Dans ce jeu, se libère une écriture sensible, la caméra est pauvre, une Holga, le pouvoir de séparation de l’optique est moyen, quelques flous de bougé sont dus à la vitesse d’obturation lente, le film argentique enregistre une mémoire sans souvenir. Cette écriture inscrit l’ avénement du jeu des personnages. La matière lumineuse des substances et des corps s’immerge directement par fusion et vient imprimer le film photographique, devenu rétine pelliculaire, oeil intérieur. Et, miracle, dans cette fusion de l’aventure, une alchimie a fondu la substance même de l’eau, le grain a absorbé cette lumière « réfléchie », les matières organiques se sont coulées dans la matière de l’image, corps et peau, chevelures et vêtements, arbres et eaux, terres et pierres, eaux lustrales du songe. Une sensualité s’est inscrite par la matière même du monde, ainsi révélée, dans une analogie picturale.
Ceci est assez transversal, les sensations empruntées et jouées procurent au rêve les sensations de déjà vu, déjà vécu, je ressens ces étés , ces hivers, ce temps là, me revient aussi du fond de ma mémoire, de mon histoire. Les photographies d’’Isabelle Levistre ont ce pouvoir de communiquer, de donner, au delà de ses images, l’occasion de la souvenance.
Il s’agit de l’Aiôn, cette part du temps que la philosophie grecque définit comme éternel présent, l’enfance est ce temps du pur temps, cette éternité de l’instant, au creux du corps, sur toute peau sensible, les joies élégiaques des bonheurs de l’enfance ou tout est événement, sensation, présence au monde dans sa totalité, insécable, qui ne connait aucune division interne, où aucune borne n’établit un avant et un après.
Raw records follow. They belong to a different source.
Definition ord (a : ascii) : char := N_of_ascii a.

(** A Python string literal whose characters are all ASCII. *)
Fixpoint text (s : string) : str :=
  match s with
  | EmptyString => []
  | String a s' => ord a :: text s'
  end.

Definition str_eq_dec : forall a b : str, {a = b} + {a <> b} :=
  list_eq_dec N.eq_dec.

Definition NL : char := 10.

(** [len(s)] *)
Definition len (s : str) : N := N.of_nat (List.length s).

(** [bool(s)] for a string: non-empty. *)
Definition truthy (s : str) : bool :=
  match s with [] => false | _ :: _ => true end.

(** [str.isspace] on one character (CPython's [_PyUnicode_IsWhitespace]). *)
Definition isspace (c : char) : bool :=
  ((9 <=? c) && (c <=? 13)) || ((28 <=? c) && (c <=? 32))
  || (c =? 133) || (c =? 160) || (c =? 5760)
  || ((8192 <=? c) && (c <=? 8202))
  || (c =? 8232) || (c =? 8233) || (c =? 8239) || (c =? 8287) || (c =? 12288).

(** The line boundaries of [str.splitlines] (CPython's
    [_PyUnicode_IsLinebreak]): LF, VT, FF, CR, FS, GS, RS, NEL, LS, PS. *)
Definition islinebreak (c : char) : bool :=
  ((10 <=? c) && (c <=? 13)) || ((28 <=? c) && (c <=? 30))
  || (c =? 133) || (c =? 8232) || (c =? 8233).

Fixpoint lstrip (s : str) : str :=
  match s with
  | [] => []
  | c :: s' => if isspace c then lstrip s' else s
  end.

Definition rstrip (s : str) : str := rev (lstrip (rev s)).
C’est l’enchantement du fleuve qui passe sous les yeux. L’exposition condense ce travail et le porte en gloire, le livre, lui, le retient et l’augmente.
Quelque chose a déjà été, a déjà eu lieu. Cet écart, cette antériorité, est un fondement de la relation photographique. Une théâtralisation libre de l’intimité, ici de l’autobiographie, provoque un écart temporel qui met en abime, double à l’infini l’énonciation visuelle des saynètes qui se jouent devant le regard captif de la photographe, l’ouvre à la multiplicité des regards; un jeu d’intensités ’invente le temps. Au delà de ce théâtre de mémoires et d’ombre, se joue la formation d’un temps que l’écriture établit par nécessité et que l’autobiographie traverse par la fiction et le roman, voire le mythe, établissant finalement cet « illo tempore » cher aux contes, comme preuve rapportée du Réel. Un navire traverse la nuit.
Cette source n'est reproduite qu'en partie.